[[ MATERIAL FOR THE TASK, beginning ]]
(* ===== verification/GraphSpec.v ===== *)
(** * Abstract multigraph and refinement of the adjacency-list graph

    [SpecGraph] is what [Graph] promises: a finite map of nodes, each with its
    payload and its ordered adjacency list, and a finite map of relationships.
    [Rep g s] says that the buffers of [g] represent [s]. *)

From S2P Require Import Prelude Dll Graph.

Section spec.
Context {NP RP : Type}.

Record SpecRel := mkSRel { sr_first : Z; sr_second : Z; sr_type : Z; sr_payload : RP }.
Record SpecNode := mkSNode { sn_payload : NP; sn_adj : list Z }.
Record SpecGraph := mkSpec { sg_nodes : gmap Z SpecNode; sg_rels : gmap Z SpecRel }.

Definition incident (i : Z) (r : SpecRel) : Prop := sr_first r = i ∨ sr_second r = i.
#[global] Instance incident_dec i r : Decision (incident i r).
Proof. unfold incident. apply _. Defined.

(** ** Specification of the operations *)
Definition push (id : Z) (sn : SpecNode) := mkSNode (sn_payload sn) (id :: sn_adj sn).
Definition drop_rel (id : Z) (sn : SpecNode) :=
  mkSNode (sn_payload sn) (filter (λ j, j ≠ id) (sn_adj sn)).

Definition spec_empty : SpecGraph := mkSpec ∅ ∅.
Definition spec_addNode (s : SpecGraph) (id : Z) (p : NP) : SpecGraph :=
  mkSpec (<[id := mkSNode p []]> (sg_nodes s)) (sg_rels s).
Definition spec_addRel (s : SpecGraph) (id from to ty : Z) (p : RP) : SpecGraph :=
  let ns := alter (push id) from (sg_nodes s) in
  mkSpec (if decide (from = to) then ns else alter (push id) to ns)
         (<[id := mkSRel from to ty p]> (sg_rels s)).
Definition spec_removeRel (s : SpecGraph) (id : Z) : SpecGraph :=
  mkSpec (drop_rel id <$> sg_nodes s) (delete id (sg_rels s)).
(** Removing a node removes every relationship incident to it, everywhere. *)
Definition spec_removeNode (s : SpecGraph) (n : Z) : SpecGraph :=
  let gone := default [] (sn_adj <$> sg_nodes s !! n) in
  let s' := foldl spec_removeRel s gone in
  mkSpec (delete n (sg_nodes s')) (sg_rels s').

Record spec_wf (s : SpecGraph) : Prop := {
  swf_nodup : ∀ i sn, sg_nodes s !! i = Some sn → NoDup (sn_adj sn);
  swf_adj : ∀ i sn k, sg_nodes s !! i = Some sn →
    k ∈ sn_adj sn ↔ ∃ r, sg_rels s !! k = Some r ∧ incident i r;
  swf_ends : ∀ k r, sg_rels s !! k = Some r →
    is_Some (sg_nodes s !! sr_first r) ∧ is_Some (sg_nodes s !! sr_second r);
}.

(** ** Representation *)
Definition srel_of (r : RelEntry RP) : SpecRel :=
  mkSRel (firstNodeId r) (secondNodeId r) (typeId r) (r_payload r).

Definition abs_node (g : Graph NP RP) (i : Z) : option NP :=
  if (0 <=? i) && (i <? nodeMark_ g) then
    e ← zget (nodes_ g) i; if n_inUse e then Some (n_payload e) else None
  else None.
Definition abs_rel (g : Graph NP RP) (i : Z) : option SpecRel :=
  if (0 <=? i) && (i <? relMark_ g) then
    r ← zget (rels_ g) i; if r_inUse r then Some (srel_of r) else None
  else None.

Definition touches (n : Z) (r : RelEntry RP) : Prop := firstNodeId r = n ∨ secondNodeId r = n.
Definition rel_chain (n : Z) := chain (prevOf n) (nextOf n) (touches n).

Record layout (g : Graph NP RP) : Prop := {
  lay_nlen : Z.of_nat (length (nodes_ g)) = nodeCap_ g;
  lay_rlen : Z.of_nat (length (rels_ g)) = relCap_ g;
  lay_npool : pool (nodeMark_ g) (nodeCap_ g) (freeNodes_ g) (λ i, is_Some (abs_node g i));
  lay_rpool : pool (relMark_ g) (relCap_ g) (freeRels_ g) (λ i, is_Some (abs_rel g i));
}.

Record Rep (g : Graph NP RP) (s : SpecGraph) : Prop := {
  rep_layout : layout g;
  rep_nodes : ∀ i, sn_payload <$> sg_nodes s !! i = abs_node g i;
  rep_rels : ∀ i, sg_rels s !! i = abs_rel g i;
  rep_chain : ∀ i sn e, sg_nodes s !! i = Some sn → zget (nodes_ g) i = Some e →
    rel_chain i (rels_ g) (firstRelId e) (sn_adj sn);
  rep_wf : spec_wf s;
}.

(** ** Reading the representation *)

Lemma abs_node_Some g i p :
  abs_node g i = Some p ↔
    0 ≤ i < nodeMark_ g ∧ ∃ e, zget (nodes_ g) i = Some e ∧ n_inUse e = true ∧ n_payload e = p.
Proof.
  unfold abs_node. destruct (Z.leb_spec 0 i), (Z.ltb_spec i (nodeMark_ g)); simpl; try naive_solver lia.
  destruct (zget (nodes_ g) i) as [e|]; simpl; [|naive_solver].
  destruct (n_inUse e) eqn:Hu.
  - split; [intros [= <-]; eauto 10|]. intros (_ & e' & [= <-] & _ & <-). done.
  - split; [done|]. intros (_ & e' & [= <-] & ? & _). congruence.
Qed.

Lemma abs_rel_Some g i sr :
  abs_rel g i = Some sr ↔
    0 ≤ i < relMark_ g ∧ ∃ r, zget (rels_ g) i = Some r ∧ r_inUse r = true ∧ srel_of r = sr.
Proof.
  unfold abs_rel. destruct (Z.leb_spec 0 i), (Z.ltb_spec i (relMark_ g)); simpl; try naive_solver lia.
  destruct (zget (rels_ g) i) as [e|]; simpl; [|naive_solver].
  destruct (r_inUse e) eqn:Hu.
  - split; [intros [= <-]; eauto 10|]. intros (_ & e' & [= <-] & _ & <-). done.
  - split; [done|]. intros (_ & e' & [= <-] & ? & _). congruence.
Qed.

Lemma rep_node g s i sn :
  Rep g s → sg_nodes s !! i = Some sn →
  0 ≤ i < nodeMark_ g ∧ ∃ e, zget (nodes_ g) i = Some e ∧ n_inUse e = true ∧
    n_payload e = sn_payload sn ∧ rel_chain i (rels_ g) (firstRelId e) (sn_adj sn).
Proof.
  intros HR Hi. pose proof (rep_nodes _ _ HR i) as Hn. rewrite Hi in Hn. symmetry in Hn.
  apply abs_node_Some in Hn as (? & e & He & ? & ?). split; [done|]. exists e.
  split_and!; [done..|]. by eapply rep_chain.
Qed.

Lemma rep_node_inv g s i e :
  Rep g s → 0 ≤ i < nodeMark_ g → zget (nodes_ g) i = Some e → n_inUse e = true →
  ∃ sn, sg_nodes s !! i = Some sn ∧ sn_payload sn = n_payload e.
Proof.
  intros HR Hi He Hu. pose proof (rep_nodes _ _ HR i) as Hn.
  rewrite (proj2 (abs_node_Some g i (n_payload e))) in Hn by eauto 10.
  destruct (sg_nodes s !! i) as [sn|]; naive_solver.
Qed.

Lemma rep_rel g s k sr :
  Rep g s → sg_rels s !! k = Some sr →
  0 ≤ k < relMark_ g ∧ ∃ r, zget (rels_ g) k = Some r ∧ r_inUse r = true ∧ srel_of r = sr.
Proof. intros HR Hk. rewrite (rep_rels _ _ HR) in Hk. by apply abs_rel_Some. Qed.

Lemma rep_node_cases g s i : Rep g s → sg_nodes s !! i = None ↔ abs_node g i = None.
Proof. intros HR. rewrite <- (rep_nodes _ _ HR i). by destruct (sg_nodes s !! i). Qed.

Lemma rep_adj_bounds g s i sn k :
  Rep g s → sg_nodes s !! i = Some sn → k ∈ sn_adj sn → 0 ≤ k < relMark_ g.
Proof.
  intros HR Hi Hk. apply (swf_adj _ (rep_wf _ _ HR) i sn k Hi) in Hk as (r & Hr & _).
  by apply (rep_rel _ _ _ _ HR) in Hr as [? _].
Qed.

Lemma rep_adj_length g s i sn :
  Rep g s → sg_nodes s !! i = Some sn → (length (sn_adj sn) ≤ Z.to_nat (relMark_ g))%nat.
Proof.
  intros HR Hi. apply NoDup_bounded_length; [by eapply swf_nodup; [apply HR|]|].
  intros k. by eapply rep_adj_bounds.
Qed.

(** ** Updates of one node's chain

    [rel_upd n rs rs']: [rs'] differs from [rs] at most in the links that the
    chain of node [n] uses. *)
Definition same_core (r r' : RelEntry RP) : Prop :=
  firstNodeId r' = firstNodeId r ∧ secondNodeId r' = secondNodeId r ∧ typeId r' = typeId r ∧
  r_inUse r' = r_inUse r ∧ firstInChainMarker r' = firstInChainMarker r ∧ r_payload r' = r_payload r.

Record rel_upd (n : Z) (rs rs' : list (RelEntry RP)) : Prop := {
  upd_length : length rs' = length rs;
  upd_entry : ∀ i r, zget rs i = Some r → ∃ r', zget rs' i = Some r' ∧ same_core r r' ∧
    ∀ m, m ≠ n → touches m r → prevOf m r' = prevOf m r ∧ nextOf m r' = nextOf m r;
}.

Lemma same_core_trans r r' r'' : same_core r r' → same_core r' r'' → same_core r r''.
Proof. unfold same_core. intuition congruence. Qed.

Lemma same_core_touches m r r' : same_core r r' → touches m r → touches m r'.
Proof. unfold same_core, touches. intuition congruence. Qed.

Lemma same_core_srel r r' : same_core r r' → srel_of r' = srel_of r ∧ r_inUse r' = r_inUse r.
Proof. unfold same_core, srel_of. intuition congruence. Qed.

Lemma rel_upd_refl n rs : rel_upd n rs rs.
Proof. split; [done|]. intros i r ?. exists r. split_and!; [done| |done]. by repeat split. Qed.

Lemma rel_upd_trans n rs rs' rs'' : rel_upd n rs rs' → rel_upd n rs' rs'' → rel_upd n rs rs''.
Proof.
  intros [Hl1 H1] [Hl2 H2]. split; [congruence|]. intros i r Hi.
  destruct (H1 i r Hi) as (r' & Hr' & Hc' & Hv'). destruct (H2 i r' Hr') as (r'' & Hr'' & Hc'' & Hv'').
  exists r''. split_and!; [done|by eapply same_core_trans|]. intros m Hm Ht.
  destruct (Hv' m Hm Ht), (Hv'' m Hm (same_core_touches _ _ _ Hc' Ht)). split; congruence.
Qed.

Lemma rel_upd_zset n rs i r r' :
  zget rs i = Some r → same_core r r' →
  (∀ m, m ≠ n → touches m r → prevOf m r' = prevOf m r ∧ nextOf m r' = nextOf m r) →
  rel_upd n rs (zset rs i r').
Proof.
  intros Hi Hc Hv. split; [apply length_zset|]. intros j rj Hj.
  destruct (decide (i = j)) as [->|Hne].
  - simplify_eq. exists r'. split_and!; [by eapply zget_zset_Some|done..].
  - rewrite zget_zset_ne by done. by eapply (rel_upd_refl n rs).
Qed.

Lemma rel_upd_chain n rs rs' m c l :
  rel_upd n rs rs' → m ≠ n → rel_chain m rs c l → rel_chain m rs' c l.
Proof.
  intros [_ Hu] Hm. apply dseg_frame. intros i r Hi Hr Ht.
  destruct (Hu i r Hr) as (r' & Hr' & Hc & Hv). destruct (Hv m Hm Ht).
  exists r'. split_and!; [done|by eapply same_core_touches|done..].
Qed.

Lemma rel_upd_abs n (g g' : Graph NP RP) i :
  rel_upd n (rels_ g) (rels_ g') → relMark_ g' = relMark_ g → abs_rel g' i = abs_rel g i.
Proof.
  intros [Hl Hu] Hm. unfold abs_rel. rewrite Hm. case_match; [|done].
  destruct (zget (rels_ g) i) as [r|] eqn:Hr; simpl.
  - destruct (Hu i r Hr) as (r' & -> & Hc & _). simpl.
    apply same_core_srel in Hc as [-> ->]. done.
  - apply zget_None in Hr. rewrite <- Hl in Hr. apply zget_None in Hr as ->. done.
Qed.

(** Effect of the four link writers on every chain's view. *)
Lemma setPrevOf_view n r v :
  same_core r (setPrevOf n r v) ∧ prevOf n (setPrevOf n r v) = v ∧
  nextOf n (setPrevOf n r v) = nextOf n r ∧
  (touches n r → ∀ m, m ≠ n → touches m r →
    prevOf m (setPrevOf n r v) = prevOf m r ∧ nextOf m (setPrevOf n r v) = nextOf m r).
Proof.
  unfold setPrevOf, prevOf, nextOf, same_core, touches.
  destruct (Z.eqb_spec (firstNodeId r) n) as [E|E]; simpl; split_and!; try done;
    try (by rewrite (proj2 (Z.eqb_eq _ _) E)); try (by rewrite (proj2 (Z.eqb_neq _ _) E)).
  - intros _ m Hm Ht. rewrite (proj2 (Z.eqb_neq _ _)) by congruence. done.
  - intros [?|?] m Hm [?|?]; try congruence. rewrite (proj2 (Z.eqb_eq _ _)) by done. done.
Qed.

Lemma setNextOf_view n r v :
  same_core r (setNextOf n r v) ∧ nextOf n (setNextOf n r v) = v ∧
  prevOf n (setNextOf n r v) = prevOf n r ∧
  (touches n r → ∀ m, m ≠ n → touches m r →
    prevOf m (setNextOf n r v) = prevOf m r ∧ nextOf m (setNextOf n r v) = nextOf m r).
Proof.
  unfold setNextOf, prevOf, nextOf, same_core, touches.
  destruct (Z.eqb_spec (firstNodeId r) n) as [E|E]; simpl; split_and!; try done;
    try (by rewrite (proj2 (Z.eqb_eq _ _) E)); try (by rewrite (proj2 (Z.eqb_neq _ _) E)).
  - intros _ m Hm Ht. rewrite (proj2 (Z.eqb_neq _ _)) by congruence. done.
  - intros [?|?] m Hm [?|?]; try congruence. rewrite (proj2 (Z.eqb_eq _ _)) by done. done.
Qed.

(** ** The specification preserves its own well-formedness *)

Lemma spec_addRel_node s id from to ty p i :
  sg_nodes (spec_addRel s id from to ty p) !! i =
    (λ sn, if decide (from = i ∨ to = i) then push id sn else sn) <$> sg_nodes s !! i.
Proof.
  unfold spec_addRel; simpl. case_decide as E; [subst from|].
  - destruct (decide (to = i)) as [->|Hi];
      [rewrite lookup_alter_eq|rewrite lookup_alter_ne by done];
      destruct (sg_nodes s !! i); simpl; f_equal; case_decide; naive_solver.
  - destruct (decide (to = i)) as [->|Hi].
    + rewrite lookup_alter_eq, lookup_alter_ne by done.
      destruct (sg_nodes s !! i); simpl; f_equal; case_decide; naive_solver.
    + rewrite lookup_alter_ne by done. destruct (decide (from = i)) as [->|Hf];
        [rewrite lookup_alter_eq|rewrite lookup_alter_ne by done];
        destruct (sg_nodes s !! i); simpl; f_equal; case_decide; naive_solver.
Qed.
[[ MATERIAL FOR THE TASK, end ]]
#### WHAT YOU ARE ASKED TO DO:
Set down, word for word, each line from the top of the records above through the line with "(** ** Specification of the operations *)".

#### TASK RESULT:
(* ===== verification/GraphSpec.v ===== *)
(** * Abstract multigraph and refinement of the adjacency-list graph

    [SpecGraph] is what [Graph] promises: a finite map of nodes, each with its
    payload and its ordered adjacency list, and a finite map of relationships.
    [Rep g s] says that the buffers of [g] represent [s]. *)

From S2P Require Import Prelude Dll Graph.

Section spec.
Context {NP RP : Type}.

Record SpecRel := mkSRel { sr_first : Z; sr_second : Z; sr_type : Z; sr_payload : RP }.
Record SpecNode := mkSNode { sn_payload : NP; sn_adj : list Z }.
Record SpecGraph := mkSpec { sg_nodes : gmap Z SpecNode; sg_rels : gmap Z SpecRel }.

Definition incident (i : Z) (r : SpecRel) : Prop := sr_first r = i ∨ sr_second r = i.
#[global] Instance incident_dec i r : Decision (incident i r).
Proof. unfold incident. apply _. Defined.

(** ** Specification of the operations *)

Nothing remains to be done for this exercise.